Selain itu juga lampiran jenis dan tipe pesawat, utilisasi penerbang, dan rotasi diagram pesawat udara yang dioperasikan. Begitu juga dengan lampiran rencana kesiapan penanganan pesawat udara, penumpang dan kargo di bandar udara yang akan diterbangi dan kemampuan teknis operasi bandar udara dari Direktorat teknis terkait.
Kristi menambahkan, pelaku usaha penyelenggaraan angkutan udara juga wajib melakukan kegiatan angkutan udara secara nyata paling lambat 12 bulan sejak perizinan berusaha diterbitkan. Khususnya dengan mengoperasikan minimal jumlah pesawat udara yang dimiliki dan dikuasai sesuai dengan lingkup usaha atau kegiatannya.

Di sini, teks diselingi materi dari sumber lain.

(** The composite score of a hit and its breakdown. *)
Definition score_hit st (ck : Clock) (vault : VaultId) (counts : gmap string (list (ustr * Z)))
    (created_ms in_degree : Z) (h : RrfHit) : f64 * ScoreBreakdown :=
  let now_ms := score_now ck in
  let recency := recency_factor (default created_ms (h_anchor_ms h)) now_ms in
  let pagerank := pagerank_factor in_degree in
  let tp := if td_enabled (ss_scoring st) then
              let age_days := f64_div (f64_of_Z (Z.max (now_ms - created_ms) 0)) MS_PER_DAY in
              resolve_for_section (ss_scoring st) (h_section h) age_days
            else None in
  let composite_base := composite_score_with_trust (rrf_score h) recency pagerank tp in
  let salience := effective_salience st vault in
  let '(composite, ws) :=
    match salience with
    | Some params =>
        let ws := match counts !! note_id h with
                  | Some c => salience_weighted_sum c (kind_weights params)
                  | None => f64_zero
                  end in
        (apply_salience composite_base ws params, ws)
    | None => (composite_base, f64_zero)
    end in
  (composite,
   mkBreakdown (rrf_score h) recency pagerank in_degree
     ((λ t, f32_of_f64 t.1.1) <$> tp) ((λ t, trust_decay_factor t.1.1 t.1.2 t.2) <$> tp)
     composite (bm25_rank h) (sem_rank h) ((λ _, ws) <$> salience)
     ((λ p, salience_factor ws (k_norm p)) <$> salience)).

Definition score_hits st (ck : Clock) (tenant read_vault : VaultId) (hits : list RrfHit) :
    result (list scored_hit) GradatumError :=
  let counts := salience_counts st read_vault (note_id <$> hits) in
  collect_results (λ h,
    cl ?<- created_and_links st ck tenant (note_id h);
    let '(composite, b) := score_hit st ck read_vault counts cl.1 cl.2 h in
    Ok (h, composite, b)) hits.

Definition by_composite_desc (a b : scored_hit) : comparison := cmp_f64 b.1.2 a.1.2.

(** ** Reranking *)

(** [1.0 - (i as f32) / (n as f32 + 1.0)]. *)
Definition fallback_scores (n : nat) : list f32 :=
  (λ i, f32_sub (f32_of_Z 1)
          (f32_div (f32_of_Z (Z.of_nat i)) (f32_add (f32_of_Z (Z.of_nat n)) (f32_of_Z 1)))) <$> seq 0 n.

Definition rerank_hits st req (tenant : VaultId) (limit : nat) (hits : list scored_hit) :
    list (RrfHit * ScoreBreakdown * f32) :=
  let rr := ss_reranker st in
  let rerank_n := Z.to_nat (Z.min (max_batch_size rr) 20) in
  if requires_body rr && negb (bool_decide (hits = [])) && (0 <? rerank_n)%nat then
    let top := take rerank_n hits in
    let candidates := (λ h : scored_hit,
      (note_id h.1.1,
       match attempt (CallBody (note_id h.1.1)) (Ok (get_note_body (ss_index st) tenant (note_id h.1.1))) with
       | Ok (Some body) => body
       | _ => []
       end)) <$> top in
    let scores := match rerank rr (trim (rq_query req)) candidates with
                  | Ok s => s
                  | Err _ => fallback_scores (length top)
                  end in
    take limit (sort_by by_score_desc (zip ((λ h : scored_hit, (h.1.1, h.2)) <$> top) scores))
  else (λ h : scored_hit, (h.1.1, h.2, f32_of_f64 h.1.2)) <$> take limit hits.

(** ** The guard on classified notes *)

Definition allows st trust (vault : VaultId) (g : verdicts) : bool * verdicts :=
  match g !! vault with
  | Some verdict => (verdict, g)
  | None =>
      let verdict := bool_decide (evaluate (acl (ss_app st)) trust AclRead
                                    (vault +:+ "/" +:+ PERSONAL_CLASSIFIED_TAG) = Allow) in
      (verdict, <[vault := verdict]> g)
  end.

Definition hidden_ids st trust (vault : VaultId) (ids : list string) (g : verdicts) :
    result (gset string) GradatumError * verdicts :=
  if bool_decide (ids = []) then (Ok ∅, g)
  else
    let '(allowed, g) := allows st trust vault g in
    if allowed then (Ok ∅, g)
    else
      (match attempt (CallTags vault) (Ok (get_tags_batch (ss_index st) vault ids)) with
       | Ok tags => Ok (dom (filter (λ kv : string * list ustr, lit PERSONAL_CLASSIFIED_TAG ∈ kv.2) tags))
       | Err e => Err e
       end, g).

(** ** The answer *)

Section answer.
Context (trust : TrustContext) (req : VaultSearchRequest).
Context (titles : gmap string (option ustr * ustr)) (statuses : gmap string ustr).
Context (sem_anchor : gmap string Z) (hidden : gset string).

(** The closure over the ranked hits: [None] withholds the hit.  [address] is the vault
    and the note of a hit. *)
Definition render_item (address : string → option (VaultId * string)) (final : RrfHit * ScoreBreakdown * f32) :
    option SearchHit :=
  let '(h, breakdown, score) := final in
  '(vault, note) ← address (note_id h);
  let fetched := titles !! note_id h in
  let title := match h_title h with
               | Some t => Some t
               | None => fetched ≫= λ ts, not_blank ts.1
               end in
  let section := if bool_decide (h_section h = []) then from_option snd [] fetched else h_section h in
  if identity_section_hidden (is_identity_privileged trust) section then None
  else if bool_decide (note_id h ∈ hidden) then None
  else
    let status := if bool_decide (h_status h = []) then default [] (statuses !! note_id h) else h_status h in
    let anchor := match h_anchor_ms h with
                  | Some a => Some a
                  | None => if is_semantic_only h then sem_anchor !! note_id h else None
                  end in
    let shown := if bool_decide (section = []) then lit "main" else section in
    Some (mkSearchHit vault (native shown +:+ "/" +:+ note) score title (snippet h)
            (f32_of_f64 f64_half) status
            (if rq_include_scores req then Some breakdown else None) anchor).
End answer.

Definition corpus_count st req (status : option ustr) (vault : VaultId) : result (Z * bool) GradatumError :=
  attempt (CallCount vault)
    (count_fts_matches (ss_index st) vault (build_fts_query (trim (rq_query req)))
       (rq_include_downgraded req) (rq_section req) (rq_locus req) status).

(** ** One vault *)

(** From the checked vault to the response. *)
Definition search_one_vault st trust req (ck : Clock) (status : option ustr) (tenant read_vault : VaultId) :
    result VaultSearchResponse GradatumError :=
  let limit := limit_of req in
  bm25_hits ?<- lexical_arm st req ck status read_vault;
  let '(semantic_hits, sem_anchor) :=
    semantic_arm st req ck status (query_embedding st req) read_vault in
  let bm25_map := collect_map ((λ h, (raw_id h, h)) <$> bm25_hits) in
  let fused := run_fusion st ((λ h, (raw_id h, raw_bm25 h)) <$> bm25_hits) semantic_hits (rrf_buffer limit) in
  let hits := fill_missing_sections st read_vault (enrich bm25_map sem_anchor <$> fused) in
  scored ?<- score_hits st ck tenant read_vault hits;
  let final := rerank_hits st req tenant limit (sort_by by_composite_desc scored) in
  let sem_only := (λ f, note_id f.1.1) <$> filter (λ f, is_semantic_only f.1.1 = true) final in
  let titles :=
    if bool_decide (sem_only = []) then ∅
    else or_empty (attempt (CallTitles read_vault)
                     (Ok (get_titles_sections (ss_index st) read_vault sem_only))) in
  let statuses :=
    if bool_decide (sem_only = []) then ∅
    else or_empty (attempt (CallStatuses read_vault) (Ok (get_statuses (ss_index st) read_vault sem_only))) in
  hidden ?<- (hidden_ids st trust read_vault ((λ f, note_id f.1.1) <$> final) ∅).1;
  let out := omap (render_item trust req titles statuses sem_anchor hidden (λ id, Some (read_vault, id))) final in
  let '(count, capped) :=
    if rq_include_corpus_count req then
      match corpus_count st req status read_vault with
      | Ok (c, cap) => (Some (Z.max 0 (c - Z.of_nat (size hidden))), cap)
      | Err _ => (None, false)
      end
    else (None, false) in
  Ok (mkSearchResponse out count capped).
End server.

(** ** Searching several vaults, and the handler *)

(** ** Vault-qualified keys *)

Definition MULTIVAULT_KEY_SEP : ascii := ascii_of_nat 1.

Definition compose_multivault_key (vault note : string) : string :=
  vault +:+ String MULTIVAULT_KEY_SEP note.

(** [key.split_once(sep)]. *)
Fixpoint decompose_multivault_key (key : string) : option (string * string) :=
  match key with
  | EmptyString => None
  | String c rest =>
      if Ascii.eqb c MULTIVAULT_KEY_SEP then Some (EmptyString, rest)
      else '(v, n) ← decompose_multivault_key rest; Some (String c v, n)
  end.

Selain itu juga memiliki pesawat udara dengan jumlah paling sedikit satu unit dan menguasai paling sedikit dua unit dengan jenis yang mendukung kelangsungan operasional penerbangan. Hal itu sesuai dengan rute yang dilayani.

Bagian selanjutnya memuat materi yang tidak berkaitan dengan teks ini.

(** What the loop over the vaults collected. *)
Definition part_ok (p : vault_part) : Prop :=
  vp_vault p ∈ vaults
  ∧ (∀ h, h ∈ vp_raw p → ∃ sr, asked_for st req status (vp_vault p) (raw_id h) sr
                               ∧ raw_section h = r_section (sn_row sr))
  ∧ ∀ x, x ∈ vp_sem p → ∃ sr, asked_for st req status (vp_vault p) x.1 sr.

Lemma parts_ok emb parts p :
  collect_results (read_vault_part st req ck status emb) vaults = Ok parts → p ∈ parts → part_ok p.
Proof.
  intros Hc Hp. apply collect_results_Ok in Hc. destruct (Forall2_in_r _ _ _ _ Hc Hp) as (v & Hv & Hr).
  unfold read_vault_part in Hr. destruct (lexical_arm _ _ _ _ _) as [raw|] eqn:Eraw; [|done].
  cbn in Hr. pose proof (λ x, semantic_arm_sound st req ck status emb v x ids) as Hsem.
  destruct (semantic_arm _ _ _ _ _ _) as [sem anchors]. simplify_eq. split_and!; [done| |done].
  intros h Hh. by eapply lexical_arm_sound.
Qed.

Lemma fused_multi_sound parts hy k limit anchors h :
  (∀ p, p ∈ parts → part_ok p) →
  h ∈ enrich (raw_of_parts parts) anchors
        <$> fuse_multivault (bm25_of_part <$> parts) (sem_of_part <$> parts) hy k limit →
  sound_hit st req status may address h.
Proof.
  intros Hparts (f & -> & Hf)%list_elem_of_fmap. apply enrich_sound.
  - intros key b Hb%collect_map_Some. apply list_elem_of_bind in Hb as (p & Hb & Hp).
    apply list_elem_of_fmap in Hb as (b' & [= -> <-] & Hb).
    destruct (Hparts p Hp) as (_ & Hraw & _). destruct (Hraw b Hb) as (sr & (Hr & _) & ->).
    by apply section_of_row.
  - apply fuse_multivault_ids in Hf as [Hs Hid]. apply fresh_hit_sound; [|done].
    destruct Hid as [(v & l & x & (p & [= -> ->] & Hp)%list_elem_of_fmap & Hx & ->)
                    |(v & l & x & (p & [= -> ->] & Hp)%list_elem_of_fmap & Hx & ->)];
      destruct (Hparts p Hp) as (Hv & Hraw & Hsem).
    + apply list_elem_of_fmap in Hx as (b & -> & Hb). destruct (Hraw b Hb) as (sr & Hask & _).
      exists (vp_vault p), (raw_id b), sr. split_and!; [|by apply may_vaults|done]. eapply address_row, Hask.
    + destruct (Hsem x Hx) as (sr & Hask).
      exists (vp_vault p), x.1, sr. split_and!; [|by apply may_vaults|done]. eapply address_row, Hask.
Qed.

Lemma fill_vault_sound missing hits vault h :
  (∀ h, h ∈ hits → sound_hit st req status may address h) →
  h ∈ fill_vault_sections st missing hits vault → sound_hit st req status may address h.
Proof.
  intros Hhits. unfold fill_vault_sections. case_bool_decide; [auto|].
  intros (h' & -> & Hh')%list_elem_of_fmap. specialize (Hhits h' Hh'). case_bool_decide; [|done].
  destruct (address (note_id h')) as [[v n]|] eqn:Ea; [|done]. case_bool_decide as Ev; [|done]. subst v.
  destruct (or_empty _ !! n) as [[t s]|] eqn:Em; [|done].
  apply batch_section in Em as (sr & Hr & ->). apply with_section_sound; [|done].
  apply compose_decompose in Ea as [-> _]. by apply section_of_row.
Qed.

Lemma fill_all_sound hits h :
  (∀ h, h ∈ hits → sound_hit st req status may address h) →
  h ∈ fill_all_sections st vaults hits → sound_hit st req status may address h.
Proof.
  unfold fill_all_sections. case_bool_decide; [auto|]. intros Hhits.
  generalize (note_id <$> filter (λ h, h_section h = []) hits) as missing. intros missing.
  clear H. revert hits Hhits. generalize vaults as vs.
  induction vs as [|v vs IH]; intros hits Hhits; [apply Hhits|]. cbn [foldl]. apply IH.
  intros h'. by apply fill_vault_sound.
Qed.

(** Batch reads of the vaults, on qualified keys. *)
Lemma multi_batch_section keys c k t s :
  multi_batch vaults keys (λ v ids, attempt (c v) (Ok (get_titles_sections (ss_index st) v ids)))
    !! k = Some (t, s) → section_of_key st address k s.
Proof.
  intros Hk%collect_map_Some. apply list_elem_of_bind in Hk as (v & Hk & _).
  cbn zeta beta in Hk. case_bool_decide; [by apply not_elem_of_nil in Hk|]. unfold attempt in Hk.
  destruct (index_fails _); [by apply not_elem_of_nil in Hk|].
  apply list_elem_of_fmap in Hk as ([n ts] & [= -> <-] & Hn). apply elem_of_map_to_list, batch_Some in Hn
    as (_ & _ & sr & Hr & [= _ <-]). by apply section_of_row.
Qed.

Lemma vaults_shown resp item :
  search_vaults st trust req ck status vaults = Ok resp → item ∈ items resp →
  shown st trust req status may item.
Proof.
  unfold search_vaults. destruct (collect_results _ vaults) as [parts|] eqn:Ep; [|done].
  cbn [result_bind]. set (fused := fuse_multivault _ _ _ _ _). set (hits := fill_all_sections _ _ _).
  assert (∀ h, h ∈ hits → sound_hit st req status may address h) as Hhits.
  { intros h. apply fill_all_sound. intros h'. apply fused_multi_sound. intros p. by eapply parts_ok. }
  destruct (collect_results _ hits) as [scored|] eqn:Esc; [|done]. cbn [result_bind].
  set (final := _ <$> take _ _).
  assert (∀ f, f ∈ final → sound_hit st req status may address f.1.1) as Hfinal.
  { intros f (h & -> & (i & Hh & _)%elem_of_take)%list_elem_of_fmap.
    apply list_elem_of_lookup_2, elem_of_sort_by, list_elem_of_omap in Hh as (x & Hx & ->).
    apply collect_results_Ok in Esc. destruct (Forall2_in_r _ _ _ _ Esc Hx) as (h' & Hh' & Hs).
    unfold score_multi in Hs. destruct (address (note_id h')) as [[v n]|]; [|done].
    destruct (created_and_links _ _ _ _); [|done]. cbn in Hs. destruct (score_hit _ _ _ _ _ _ _).
    simplify_eq. by apply Hhits. }
  destruct (hidden_composite_ids _ _ _) as [hidden|] eqn:Eh; [|done]. cbn [result_bind].
  apply hide_groups_sound in Eh as [_ Hhid]; [|by intros ? ? [=]].
  destruct (if rq_include_corpus_count req then _ else _) as [count capped].
  intros [= <-]. cbn [items]. intros (f & Hf & Hr)%list_elem_of_omap.
  eapply (render_sound st trust req status may address); [| |by apply Hfinal|exact Hr].
  - intros k t s. apply multi_batch_section.
  - intros v n sr Ha Hn (Hrow & Hsen & _) Hc.
    destruct (group_by_vault_elem ((λ f, note_id f.1.1) <$> final) (note_id f.1.1) v n)
      as (l & Hl & Hnl); [apply list_elem_of_fmap; by exists f|done|].
    eapply Hhid; [by apply elem_of_map_to_list|done| |done..].
    by apply compose_decompose in Ha as [<- _].
Qed.
End vaults.

(** ** The handler *)

Lemma omap_short {A B} (f : A → option B) l : (length (omap f l) ≤ length l)%nat.
Proof. induction l as [|x l IH]; cbn; [lia|]. destruct (f x); cbn; lia. Qed.

Lemma one_vault_short st trust req ck status tenant vault resp :
  search_one_vault st trust req ck status tenant vault = Ok resp → (length (items resp) ≤ limit_of req)%nat.
Proof.
  unfold search_one_vault. destruct (lexical_arm _ _ _ _ _); [|done]. cbn [result_bind].
  destruct (semantic_arm _ _ _ _ _ _). destruct (score_hits _ _ _ _ _) as [scored|]; [|done].
  cbn [result_bind]. destruct (hidden_ids _ _ _ _ _).1 as [hidden|]; [|done]. cbn [result_bind].
  destruct (if rq_include_corpus_count req then _ else _). intros [= <-]. cbn [items].
  rewrite omap_short. unfold rerank_hits.
  destruct (requires_body _ && _ && _); [|rewrite length_fmap]; rewrite length_take; apply Nat.le_min_l.
Qed.

Lemma vaults_short st trust req ck status vaults resp :
  search_vaults st trust req ck status vaults = Ok resp → (length (items resp) ≤ limit_of req)%nat.
Proof.
  unfold search_vaults. destruct (collect_results _ vaults); [|done]. cbn [result_bind].
  destruct (collect_results _ _); [|done]. cbn [result_bind].
  destruct (hidden_composite_ids _ _ _); [|done]. cbn [result_bind].
  destruct (if rq_include_corpus_count req then _ else _). intros [= <-]. cbn [items].
  rewrite omap_short, length_fmap, length_take. lia.
Qed.

(** The vaults a request of a tenant may read: with tenants, those that the policy, the
    grants and the status of the vault admit; without, the tenant's own or [main]. *)
Definition may_search st trust req (tenant : TenantId) (vault : VaultId) : Prop :=
  if multi_tenant_enabled (ss_app st)
  then readable (ss_app st) trust tenant (native <$> rq_section req) vault
  else evaluate (acl (ss_app st)) trust AclRead (locus_for_section tenant (native <$> rq_section req)) = Allow
       ∧ (vault = tenant ∨ vault = "main"%string).

Lemma read_vault_of_may st trust req tenant vault :
  read_vault_of st trust req tenant = Ok vault → may_search st trust req tenant vault.
Proof.
  unfold read_vault_of, may_search. destruct (multi_tenant_enabled (ss_app st)).
  - destruct (effective_read_vault _ _ _ _ _ _) as [[v]|] eqn:E; [|done]. cbn. intros [= <-].
    by apply effective_read_vault_ok in E as [_ ?].
  - case_bool_decide as Ha; [|done]. cbn [negb]. destruct (rq_vault_id req) as [v|]; [|naive_solver].
    destruct (_ || _); [done|]. case_bool_decide; [|done]. intros [= <-]. auto.
Qed.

Selanjutnya juga wajib mematuhi ketentuan wajib angkut, penerbangan sipil, dan ketentuan lain sesuai dengan peraturan perundang-undangan. Lalu juga wajib menutup asuransi tanggung jawab pengangkut dengan nilai pertanggungan sebesar santunan penumpang dan kargo angkutan udara niaga yang dibuktikan dengan perjanjian penutupan asuransi.
Maskapai juga wajib melayani calon penumpang secara adil tanpa diskriminasi atas dasar suku, agama, ras, antar golongan, serta strata ekonomi, dan sosial. Lalu menyerahkan laporan kegiatan angkutan udara, termasuk keterlambatan dan pembatalan penerbangan setiap bulan paling lambat 10 bulan berikutnya kepada menteri.

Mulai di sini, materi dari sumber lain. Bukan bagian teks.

(* ===== verification/SearchLessons.v ===== *)
(** * SearchLessons: recalling lessons by their class

    [recall_lessons], [hydrate_lessons_by_ulids] and [fts5_quote_query] of
    [crates/gradatum-index/src/sqlite.rs]: the lessons of a class, best match first, without
    those that are already codified. *)

From S2P Require Import Prelude Job Text Scope Registry TenantGuard Notes ProjectServer NoteStore Float RankFusion SearchIndex SearchServer SearchQuery.
From Stdlib Require Import SpecFloat.

#[local] Open Scope nat_scope.

(** [fts5_quote_query]: every word a string. *)
Definition fts5_quote_token (token : ustr) : ustr :=
  [DQUOTE] ++ (token ≫= λ c, if (c =? DQUOTE)%N then [DQUOTE; DQUOTE] else [c]) ++ [DQUOTE].
Definition fts5_quote_query (query : ustr) : ustr :=
  join [SPACE] (fts5_quote_token <$> split_whitespace query).

Record LessonHitRaw := mkLesson {
  le_note_id : string;
  le_title : option ustr;
  le_snippet : ustr;
  le_tags : list ustr;
  le_anchor_ms : Z;
}.

Definition OVERFETCH_CAP : nat := 100.
Definition fetch_limit (limit : nat) : nat := Nat.max limit (Nat.min (limit * 4) OVERFETCH_CAP).
Definition CODIFIED : ustr := lit "codified".

(** The [WHERE] clause both queries share. *)
Definition is_lesson (k : note_key) (sr : search_row) : bool :=
  let r := sn_row sr in
  bool_decide (r_section r = lit "lessons-learned") && negb (bool_decide (r_status r = DOWNGRADED))
  && bool_decide (sn_forgotten sr = 0%Z) && negb (is_sentinel (text_of k.2)).

Definition lesson_tags (r : index_row) : list ustr := split_whitespace (default [] (r_tags r)).

Section lessons.
Context {LM : Libm} {FTS : Fts5} {UT : UlidText}.
Implicit Types (ix : search_index) (vault : VaultId).

(** The loop over the rows; it stops when [limit] lessons are kept. *)
Fixpoint recall_loop (limit : nat) (rows : list (note_key * search_row * (f64 * ustr)))
    (results : list LessonHitRaw) : result (list LessonHitRaw) GradatumError :=
  match rows with
  | [] => Ok results
  | (k, sr, (_, snip)) :: rows' =>
      let tags := lesson_tags (sn_row sr) in
      if bool_decide (CODIFIED ∈ tags) then recall_loop limit rows' results
      else
        match ulid_text k.2 with
        | None => Err (Storage "ULID parse recall_lessons")
        | Some id =>
            let results := results ++ [mkLesson id (r_title (sn_row sr)) snip tags (r_created (sn_row sr))] in
            if limit <=? length results then Ok results else recall_loop limit rows' results
        end
  end.

(** The lessons that match a class, best first. *)
Definition ranked_lessons ix vault (class : ustr) : list (note_key * search_row * (f64 * ustr)) :=
  sort_by (λ a b, cmp_f64 a.2.1 b.2.1) (fts_rows ix vault (fts5_quote_query class) is_lesson).

Definition recall_lessons ix vault (class : ustr) (limit : nat) : result (list LessonHitRaw) GradatumError :=
  if negb (fts_accepts (fts5_quote_query class)) then Err (Storage "query recall_lessons")
  else recall_loop limit (take (fetch_limit limit) (ranked_lessons ix vault class)) [].

Definition hydrate_lessons_by_ulids ix vault (ulids : list string) : result (list LessonHitRaw) GradatumError :=
  if bool_decide (ulids = []) then Ok []
  else
    collect_results (λ kr : note_key * search_row,
      match ulid_text kr.1.2 with
      | None => Err (Storage "ULID parse hydrate_lessons_by_ulids")
      | Some id => let r := sn_row kr.2 in
                   Ok (mkLesson id (r_title r) (take 200 (r_body_text r)) (lesson_tags r) (r_created r))
      end)
      (filter (λ kr, kr.1.1 = vault ∧ kr.1.2 ∈ ulids ∧ is_lesson kr.1 kr.2 = true)
         (map_to_list (sn_notes ix))).

(** ** The class as a query *)

Lemma read_fts5_body t acc rest :
  read_query (InQuotes acc) ((t ≫= λ c, if (c =? DQUOTE)%N then [DQUOTE; DQUOTE] else [c]) ++ rest)
  = read_query (InQuotes (acc ++ t)) rest.
Proof.
  revert acc. induction t as [|c t IH]; intros acc; [by rewrite app_nil_r|].
  cbn [mbind list_bind]. rewrite <- app_assoc. destruct (N.eqb_spec c DQUOTE) as [->|Hc].
  - cbn [app read_query]. rewrite N.eqb_refl, IH. by rewrite <- app_assoc.
  - apply N.eqb_neq in Hc. cbn [app read_query]. rewrite Hc, IH. by rewrite <- app_assoc.
Qed.

Lemma read_fts5_token t rest :
  token_end rest →
  read_query Between (fts5_quote_token t ++ rest) = cons (Quoted t) <$> read_query Between (after rest).
Proof.
  intros He. unfold fts5_quote_token. rewrite <- !app_assoc. cbn [app read_query].
  change (DQUOTE =? SPACE)%N with false. rewrite N.eqb_refl, read_fts5_body. cbn [app read_query].
  rewrite N.eqb_refl. apply (read_end rest Quoted AfterQuote); auto.
Qed.

Lemma read_fts5_query query :
  read_query Between (fts5_quote_query query) = Some (Quoted <$> split_whitespace query).
Proof.
  unfold fts5_quote_query. induction (split_whitespace query) as [|t ts IH]; [done|]. destruct ts as [|t' ts].
  - cbn [fmap list_fmap join]. rewrite <- (app_nil_r (fts5_quote_token t)), read_fts5_token; [done|by left].
  - change (join [SPACE] (fts5_quote_token <$> t :: t' :: ts))
      with (fts5_quote_token t ++ SPACE :: join [SPACE] (fts5_quote_token <$> t' :: ts)).
    rewrite read_fts5_token by (right; by eexists). cbn [after]. by rewrite IH.
Qed.

(** ** What is recalled *)

Definition uncodified (x : note_key * search_row * (f64 * ustr)) : Prop :=
  CODIFIED ∉ lesson_tags (sn_row x.1.2).
#[local] Instance uncodified_dec x : Decision (uncodified x) := _.
Definition lesson_of (x : note_key * search_row * (f64 * ustr)) : LessonHitRaw :=
  let r := sn_row x.1.2 in mkLesson x.1.1.2 (r_title r) x.2.2 (lesson_tags r) (r_created r).

Lemma recall_loop_exact limit rows results :
  (∀ x, x ∈ rows → ulid_text x.1.1.2 = Some x.1.1.2) → length results < limit →
  recall_loop limit rows results
  = Ok (take limit (results ++ (lesson_of <$> filter uncodified rows))).
Proof.
  revert results. induction rows as [|[[k sr] [b snip]] rows IH]; intros results Hids Hlen; cbn [recall_loop].
  { cbn. by rewrite app_nil_r, take_ge by lia. }
  assert (∀ x, x ∈ rows → ulid_text x.1.1.2 = Some x.1.1.2) as Hids' by (intros x Hx; apply Hids; by right).
  case_bool_decide as Hc.
  - rewrite IH by done. by rewrite filter_cons_False by (intros H; by apply H).
  - pose proof (Hids (k, sr, (b, snip)) ltac:(by left)) as Hk. cbn [fst snd] in Hk. rewrite Hk. cbn zeta.
    rewrite filter_cons_True by done. rewrite fmap_cons.
    rewrite (cons_middle _ _ (lesson_of <$> filter uncodified rows)), (app_assoc results).
    change (mkLesson k.2 (r_title (sn_row sr)) snip (lesson_tags (sn_row sr)) (r_created (sn_row sr)))
      with (lesson_of (k, sr, (b, snip))).
    assert (length (results ++ [lesson_of (k, sr, (b, snip))]) = S (length results)) as Hl
      by (rewrite length_app; cbn; lia).
    revert Hl. generalize (results ++ [lesson_of (k, sr, (b, snip))]) as results'. intros results' Hl.
    destruct (Nat.leb_spec limit (length results')) as [Hle|Hlt].
    + rewrite take_app_le by lia. by rewrite take_ge by lia.
    + by rewrite IH.
Qed.

Lemma ranked_lessons_row ix vault class x :
  x ∈ ranked_lessons ix vault class →
  x.1.1.1 = vault ∧ sn_notes ix !! x.1.1 = Some x.1.2 ∧ is_lesson x.1.1 x.1.2 = true.
Proof.
  intros Hx%elem_of_sort_by. apply list_elem_of_omap in Hx as ([k sr] & Hin & Hx). cbn in Hx.
  apply elem_of_map_to_list in Hin. destruct (_ && _) eqn:E; [|done].
  destruct (fts_hit _ _ _); [|done]. cbn in Hx. simplify_eq. reflect_bools. done.
Qed.

(** Recalling the lessons of a class returns, best match first, the first [limit] lessons
    among the matches fetched that are not codified: each is a note of the vault in the
    section of lessons, neither downgraded nor forgotten.  At least [limit] matches are
    fetched (four times as many up to a hundred), and when all of them are, no uncodified
    match is passed over. *)
Theorem recall_lessons_exact ix vault (class : ustr) (limit : nat)
    (ids : ids_known ix) (accepted : fts_accepts (fts5_quote_query class) = true) :
  ∃ out, recall_lessons ix vault class limit = Ok out
    ∧ out = take limit (lesson_of <$> filter uncodified
                          (take (fetch_limit limit) (ranked_lessons ix vault class)))
    ∧ limit ≤ fetch_limit limit ≤ Nat.max limit 100
    ∧ (length (ranked_lessons ix vault class) ≤ fetch_limit limit →
         out = take limit (lesson_of <$> filter uncodified (ranked_lessons ix vault class)))
    ∧ ∀ l, l ∈ out → ∃ sr,
        sn_notes ix !! (vault, le_note_id l) = Some sr
        ∧ r_section (sn_row sr) = lit "lessons-learned" ∧ r_status (sn_row sr) ≠ lit "downgraded"
        ∧ sn_forgotten sr = 0%Z ∧ CODIFIED ∉ le_tags l.
Proof.
  set (ranked := ranked_lessons ix vault class).
  assert (∀ x, x ∈ ranked → ulid_text x.1.1.2 = Some x.1.1.2) as Hids.
  { intros x (_ & Hr & Hl)%ranked_lessons_row. rewrite (ids _ _ Hr). unfold is_lesson in Hl. reflect_bools.
    by destruct (is_sentinel _). }
  exists (take limit (lesson_of <$> filter uncodified (take (fetch_limit limit) ranked))).
  split_and!; [| |unfold fetch_limit; lia|unfold fetch_limit, OVERFETCH_CAP; lia|by intros ?; rewrite (take_ge ranked)|].
  - unfold recall_lessons. rewrite accepted. cbn [negb]. fold ranked. destruct limit as [|limit].
    + by rewrite !take_0.
    + rewrite recall_loop_exact; [done| |cbn; lia]. intros x (i & Hx & _)%elem_of_take.
      by eapply Hids, list_elem_of_lookup_2.
  - done.
  - intros l (i & Hl & _)%elem_of_take. apply list_elem_of_lookup_2, list_elem_of_fmap in Hl as (x & -> & Hx).
    apply list_elem_of_filter in Hx as [Hu (j & Hx & _)%elem_of_take].
    apply list_elem_of_lookup_2, ranked_lessons_row in Hx as (Hv & Hr & Hl). exists x.1.2.
    unfold is_lesson in Hl. reflect_bools. cbn [lesson_of le_note_id le_tags].
    rewrite <- Hv, <- surjective_pairing. done.
Qed.
End lessons.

Selain itu juga wajib menyerahkan laporan kinerja keuangan yang telah diaudit oleh kantor akuntan publik terdaftar dan melaporkan apabila terjadi perubahan, penanggung jawab atau pemilik badan usaha angkutan udara niaga. Selain itu juga memenuhi standar pelayanan yang ditetapkan.
“Setelah melalui prosedur panjang yang harus dilaksanakan, kami harapkan nantinya maskapai baru dapat bersaing sehat dengan maskapai nasional lainnya sehingga industri penerbangan di Indonesia terus meningkat," ujar Kristi.